Consideration (1) requires the head to be harder than the nails (while mallets have softer heads since they are being used to reshape other, even softer, materials without breaking them). Consideration (2) seems to suggest we should find a high density material, but if it is too high density the head will be small and hard to hit with.  Currently high carbon, heat-treated steel for strength and durability is used. (3) has traditionally meant wood, but composites may be better.
Since cost is not an issue, we can do material selection rather freely. We want a high yield stress or impact strength so the force from hit nails don't harm the hammer. Compressive strength better be good. Density should be as high as possible, but if it is very high we may have to design weird head shapes. So we should invent a performance index that describes the trade-offs here. Unlike most material selection we actually like density, so we might want a performance index like strength times density. Putting this on an Ashby chart we get this:

The red line is constant performance; the further above it a material is, the better in this respect. In this case we get some cool suggestions: obviously steel, but tungsten and diamond also look good!

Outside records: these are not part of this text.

(** X10.  A batch of [move] in which every source has a destination, the
    test on the two arrays does not fire, and every outcome so far is a
    success or an [EEXIST] error.  As long as a launched move has not
    settled, [next] has not been called.  Once none is left, [next] has
    been called exactly once, without error, and the moves launched are
    those of all the pairs, in order: an [EEXIST] outcome counts as done
    and does not stop the batch. *)
Theorem move_batch_succeeds_exactly_when_settled srv
    (initial ending : list JsVal) (sched : Schedule) :
  isSelf srv (VArr ending) (VArr initial) = false ->
  (forall k, (k < length initial)%nat -> isUndefined (index ending k) = false) ->
  (forall k r, (k, r) ∈ sched -> benign r = true) ->
  let evs := move srv (VArr initial) (VArr ending) sched in
  match pending evs with
  | [] =>
      List.filter isNext evs = [Next None None] /\
      launched evs = imap (λ k v, Launch k (moveOp srv ending (k, v))) initial
  | _ :: _ => List.filter isNext evs = []
  end.
Proof.
  intros Hs U B evs. subst evs.
  change (move srv (VArr initial) (VArr ending) sched)
    with (log (runEach 5 (moveEach srv initial ending) moveDone viaNext
                 initial sched)).
  pose proof (settleAll_orderly srv initial ending sched _ B
                (eachOfLimit_orderly srv initial ending Hs U))
    as (R & _ & _ & D & Fi & L).
  pose proof (runEach_exits 5 (moveEach srv initial ending) moveDone initial sched)
    as Q.
  destruct (runEach_capped_logged 5 (moveEach srv initial ending) moveDone
              (moveEach_pre srv initial ending) initial sched) as [_ J]; [lia|].
  destruct (move_batch_reportedOnce srv initial ending sched Hs) as [N _].
  fold (runEach 5 (moveEach srv initial ending) moveDone viaNext initial sched)
    in R, D, Fi, L.
  revert R D Fi L Q J N.
  generalize (runEach 5 (moveEach srv initial ending) moveDone viaNext initial sched).
  intros st R D Fi L Q J N. unfold logged in J. rewrite <- J.
  destruct (inflight st) as [|k ks] eqn:I.
  - cbn in R. unfold loopTest in Q. rewrite R in Q, Fi.
    specialize (Q ltac:(lia)). cbn in Q. apply negb_false_iff in Q.
    rewrite Q in Fi. cbn in Fi. rewrite Fi in N. split; [exact N|].
    rewrite (D Q) in L. cbn in L. now rewrite app_nil_r in L.
  - assert ((running st =? 0) = false) as Rz by (cbn [length] in R; lia).
    rewrite Rz, andb_false_r in Fi. now rewrite Fi in N.
Qed.

Lemma move_batch_succeeds_exactly_when_settled_witness :
  List.filter isNext
    (move (sandbox "/srv") (VArr [VStr "a"; VStr "b"]) (VArr [VStr "c"; VStr "d"])
       [(1%nat, None); (0%nat, Some (MkError "EEXIST: file already exists"))])
  = [Next None None] /\
  launched
    (move (sandbox "/srv") (VArr [VStr "a"; VStr "b"]) (VArr [VStr "c"; VStr "d"])
       [(1%nat, None); (0%nat, Some (MkError "EEXIST: file already exists"))])
  = [Launch 0 (FsMove "/srv/a" "/srv/c"); Launch 1 (FsMove "/srv/b" "/srv/d")].
Proof.
  apply (move_batch_succeeds_exactly_when_settled (sandbox "/srv")
           [VStr "a"; VStr "b"] [VStr "c"; VStr "d"]
           [(1%nat, None); (0%nat, Some (MkError "EEXIST: file already exists"))]).
  - vm_compute. reflexivity.
  - intros [|[|k]] Hk; [reflexivity|reflexivity|cbn in Hk; lia].
  - intros k r H. rewrite !elem_of_cons in H.
    destruct H as [E|[E|E]]; [inversion E; reflexivity|inversion E; reflexivity|].
    now apply elem_of_nil in E.
Defined.
Fixpoint mapM {A B : Type} (f : A -> result B) (l : list A) : result (list B) :=
  match l with
  | [] => Ok []
  | a :: l' => b <- f a ;; bs <- mapM f l' ;; Ok (b :: bs)
  end.

(* ================================================================== *)
(** ** Finite sums and maxima of reals *)
(* ================================================================== *)

Definition list_sum_R (l : list R) : R := fold_right Rplus 0%R l.

Definition list_max_R (l : list R) : R :=
  match l with
  | [] => 0%R
  | a :: l' => fold_right Rmax a l'
  end.

(** [rsum n f] is f 0 + ... + f (n-1). *)
Definition rsum (n : nat) (f : nat -> R) : R := list_sum_R (map f (seq 0 n)).

(** [rmax n f] is the largest of f 0, ..., f (n-1). *)
Definition rmax (n : nat) (f : nat -> R) : R := list_max_R (map f (seq 0 n)).

(* ================================================================== *)
(** ** Tensors *)
(* ================================================================== *)

Record tensor (A : Type) : Type := mkTensor {
  shape : list nat;
  elem : list nat -> A
}.

Arguments mkTensor {A} shape elem.
Arguments shape {A} t.
Arguments elem {A} t idx.

Definition numel (sh : list nat) : nat := fold_right Nat.mul 1 sh.

(** An index is in range when it has the rank of the shape and every
    coordinate is below its dimension. *)
Definition in_range (sh idx : list nat) : Prop := Forall2 lt idx sh.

The problem is that this is just one factor. Diamond is fairly brittle, and not suitable for hammers! Now, I don't have a proper Ashby chart for brittleness, and I will no doubt make a fool of myself in regards to the different kinds of material strengths (better leave that to the professionals). For fracture toughness we can also see that tungsten is not as good as steels, despite being stronger:

That diagram also suggests that metallic glasses may be a good option for a head. However, they do have a lower fatigue strength: one needs to check that this force is not reached in using the hammer, or it will eventually shatter!
Depleted uranium is dense, but it is not stronger than steel (I assume one can make some interesting alloys, though). Worse, uranium is pyrophoric: when hitting nails, it will spark which is likely really bad for woodworking.

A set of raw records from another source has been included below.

Lemma with_freq_pack p f :
  fits 64 p -> fits 8 f -> with_freq p f = pack (tag p) f (location p).
Proof.
  intros Hp Hf. rewrite pack_sum, location_sum, slot_tag_sum by done.
  unfold with_freq.
  change (wnot 64 (u64 (Z.shiftl 0xFF 44)))
    with (Z.lor (Z.shiftl (Z.ones (64 - 52)) 52) (2 ^ 44 - 1)).
  rewrite Z.land_lor_distr_r, land_high, land_mask by (done || lia).
  rewrite <- Z.lor_assoc. unfold fits in *. bits_arith.
  rewrite (lor_add_r 44 (_ mod _) (_ mod _)), (lor_add 52); pow2; dm.
Qed.

(** [with_freq] replaces the frequency and nothing else. *)
Lemma with_freq_fields p f :
  fits 64 p -> fits 8 f ->
  tag (with_freq p f) = tag p /\ freq (with_freq p f) = f /\
  location (with_freq p f) = location p.
Proof.
  intros. rewrite with_freq_pack by done.
  apply pack_fields; auto using tag_fits, location_fits.
Qed.

(** ASFC: an update adds one to a frequency below 127, keeps the tag and the
    location, and always happens up to 16. *)
Theorem try_update_freq_spec p draw :
  fits 64 p ->
  match try_update_freq p (freq p) draw with
  | Some p' => tag p' = tag p /\ location p' = location p /\
               freq p' = freq p + 1 /\ freq p' <= 127 /\ fits 64 p'
  | None => 127 <= freq p \/ (16 < freq p /\ draw mod freq p <> 0)
  end.
Proof.
  intros Hp. pose proof (freq_fits p) as Hf. unfold fits in Hf.
  unfold try_update_freq. destruct (Z.leb_spec 127 (freq p)); [lia|].
  assert (fits 8 (freq p + 1)) by (unfold fits in *; pow2; lia).
  destruct (with_freq_fields p (freq p + 1)) as (Ht & Hq & Hl); [done..|].
  destruct (Z.leb_spec (freq p) 16); [|destruct (Z.eqb_spec (draw mod freq p) 0)].
  all: rewrite ?Ht, ?Hq, ?Hl; repeat split; try lia.
  all: rewrite with_freq_pack by done; apply pack_fits.
Qed.

(** A ghost keeps the tag and the frequency of the entry it replaces. *)
Theorem to_ghost_spec p :
  fits 64 p ->
  is_ghost (to_ghost p) = true /\ tag (to_ghost p) = tag p /\
  freq (to_ghost p) = freq p.
Proof.
  intros Hp. unfold to_ghost, pack_ghost.
  destruct (pack_fields (tag p) (freq p) Location.GHOST) as (Ht & Hf & Hl);
    [by apply tag_fits | apply freq_fits | done |].
  unfold is_ghost. rewrite Hl, Ht, Hf. repeat split.
  destruct (Z.eqb_spec (pack (tag p) (freq p) Location.GHOST) 0) as [E|]; [|done].
  rewrite E in Hl. discriminate.
Qed.
End Hashbucket.

(** ** CAS tokens: [generation : 16 | location : 44] *)
Module CasToken.
Definition LOCATION_MASK : Z := 0xFFFFFFFFFFF.
Definition GENERATION_SHIFT : Z := 44.

Definition new (location generation : Z) : Z :=
  Z.lor location (u64 (Z.shiftl generation GENERATION_SHIFT)).

Definition location (raw : Z) : Z := Location.from_raw (Z.land raw LOCATION_MASK).

Definition generation (raw : Z) : Z := u16 (Z.shiftr raw GENERATION_SHIFT).

Definition mix_version (raw version : Z) : Z :=
  Z.lxor raw (u64 (version * 0x9E3779B97F4A7C15)).

(** A token names its location and its generation. *)
Theorem new_fields l g :
  fits 44 l -> fits 16 g -> location (new l g) = l /\ generation (new l g) = g.
Proof.
  unfold fits, location, generation, new, GENERATION_SHIFT, Location.from_raw,
    Location.MAX_RAW, LOCATION_MASK.
  change 0xFFFFFFFFFFF with (2 ^ 44 - 1). bits_arith. intros.
  rewrite (lor_add_r 44) by (pow2; dm). pow2. split; dm.
Qed.

(** In-place numeric updates change the token: for one entry, distinct
    seqlock versions give distinct tokens. *)
Theorem mix_version_inj raw v v' :
  fits 64 v -> fits 64 v' -> mix_version raw v = mix_version raw v' -> v = v'.
Proof.
  unfold mix_version. intros Hv Hv' E.
  apply (wrap_mul_inj 64 0x9E3779B97F4A7C15 0xF1DE83E19937733D); [lia|done..|].
  apply (f_equal (Z.lxor raw)) in E.
  by rewrite <- !Z.lxor_assoc, Z.lxor_nilpotent, !Z.lxor_0_l in E.
Qed.
End CasToken.

(** ** The shared SplitMix64 source *)
Module Random.
Definition GAMMA : Z := 0x9E3779B97F4A7C15.
Definition DEFAULT_SEED : Z := 0x2545F4914F6CDD1D.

So in the end, my answer is a non-answer: it depends. Plus, engineers will be able to combine things cleverly. A hard steel is hard enough to handle the nails, but one could add some tungsten or osmium weights behind the steel strike surface to boost it... but not too much, since then the hammer becomes hard to use. Probably designing a really good grip might be where things could improve a lot, but now we are way outside physics.